Stored items from a collection:
--- START ---

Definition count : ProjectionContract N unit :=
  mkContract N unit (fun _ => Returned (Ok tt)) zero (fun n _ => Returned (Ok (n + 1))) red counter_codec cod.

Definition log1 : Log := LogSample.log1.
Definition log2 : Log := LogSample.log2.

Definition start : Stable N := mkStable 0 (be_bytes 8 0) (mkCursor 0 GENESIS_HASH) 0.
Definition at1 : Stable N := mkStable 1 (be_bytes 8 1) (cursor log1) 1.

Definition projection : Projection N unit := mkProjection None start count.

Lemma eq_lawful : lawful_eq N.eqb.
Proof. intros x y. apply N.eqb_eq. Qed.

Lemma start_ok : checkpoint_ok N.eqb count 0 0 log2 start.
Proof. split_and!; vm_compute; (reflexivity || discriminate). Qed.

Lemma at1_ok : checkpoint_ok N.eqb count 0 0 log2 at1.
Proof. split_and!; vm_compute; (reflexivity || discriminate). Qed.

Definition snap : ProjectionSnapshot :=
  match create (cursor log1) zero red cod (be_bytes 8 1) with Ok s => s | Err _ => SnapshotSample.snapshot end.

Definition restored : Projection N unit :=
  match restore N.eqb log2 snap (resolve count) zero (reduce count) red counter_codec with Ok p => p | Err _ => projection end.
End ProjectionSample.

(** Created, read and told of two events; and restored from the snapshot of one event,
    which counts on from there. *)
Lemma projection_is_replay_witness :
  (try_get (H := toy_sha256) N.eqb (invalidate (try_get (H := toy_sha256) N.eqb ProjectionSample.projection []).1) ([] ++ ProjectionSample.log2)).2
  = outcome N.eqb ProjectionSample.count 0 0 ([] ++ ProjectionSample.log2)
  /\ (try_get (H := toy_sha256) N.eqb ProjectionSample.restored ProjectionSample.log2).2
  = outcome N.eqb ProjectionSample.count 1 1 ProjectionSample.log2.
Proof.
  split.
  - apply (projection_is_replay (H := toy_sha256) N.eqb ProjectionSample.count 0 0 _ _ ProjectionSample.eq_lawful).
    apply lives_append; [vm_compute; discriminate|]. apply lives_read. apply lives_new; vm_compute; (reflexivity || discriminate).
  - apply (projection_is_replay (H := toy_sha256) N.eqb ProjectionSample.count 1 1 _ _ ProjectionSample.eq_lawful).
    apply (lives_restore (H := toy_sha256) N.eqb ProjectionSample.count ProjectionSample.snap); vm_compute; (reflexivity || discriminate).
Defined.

--- END ---

What is required: For each record above, write it out again exactly.

Written response:
Definition count : ProjectionContract N unit :=
  mkContract N unit (fun _ => Returned (Ok tt)) zero (fun n _ => Returned (Ok (n + 1))) red counter_codec cod.

Definition log1 : Log := LogSample.log1.
Definition log2 : Log := LogSample.log2.

Definition start : Stable N := mkStable 0 (be_bytes 8 0) (mkCursor 0 GENESIS_HASH) 0.
Definition at1 : Stable N := mkStable 1 (be_bytes 8 1) (cursor log1) 1.

Definition projection : Projection N unit := mkProjection None start count.

Lemma eq_lawful : lawful_eq N.eqb.
Proof. intros x y. apply N.eqb_eq. Qed.

Lemma start_ok : checkpoint_ok N.eqb count 0 0 log2 start.
Proof. split_and!; vm_compute; (reflexivity || discriminate). Qed.

Lemma at1_ok : checkpoint_ok N.eqb count 0 0 log2 at1.
Proof. split_and!; vm_compute; (reflexivity || discriminate). Qed.

Definition snap : ProjectionSnapshot :=
  match create (cursor log1) zero red cod (be_bytes 8 1) with Ok s => s | Err _ => SnapshotSample.snapshot end.

Definition restored : Projection N unit :=
  match restore N.eqb log2 snap (resolve count) zero (reduce count) red counter_codec with Ok p => p | Err _ => projection end.
End ProjectionSample.

(** Created, read and told of two events; and restored from the snapshot of one event,
    which counts on from there. *)
Lemma projection_is_replay_witness :
  (try_get (H := toy_sha256) N.eqb (invalidate (try_get (H := toy_sha256) N.eqb ProjectionSample.projection []).1) ([] ++ ProjectionSample.log2)).2
  = outcome N.eqb ProjectionSample.count 0 0 ([] ++ ProjectionSample.log2)
  /\ (try_get (H := toy_sha256) N.eqb ProjectionSample.restored ProjectionSample.log2).2
  = outcome N.eqb ProjectionSample.count 1 1 ProjectionSample.log2.
Proof.
  split.
  - apply (projection_is_replay (H := toy_sha256) N.eqb ProjectionSample.count 0 0 _ _ ProjectionSample.eq_lawful).
    apply lives_append; [vm_compute; discriminate|]. apply lives_read. apply lives_new; vm_compute; (reflexivity || discriminate).
  - apply (projection_is_replay (H := toy_sha256) N.eqb ProjectionSample.count 1 1 _ _ ProjectionSample.eq_lawful).
    apply (lives_restore (H := toy_sha256) N.eqb ProjectionSample.count ProjectionSample.snap); vm_compute; (reflexivity || discriminate).
Defined.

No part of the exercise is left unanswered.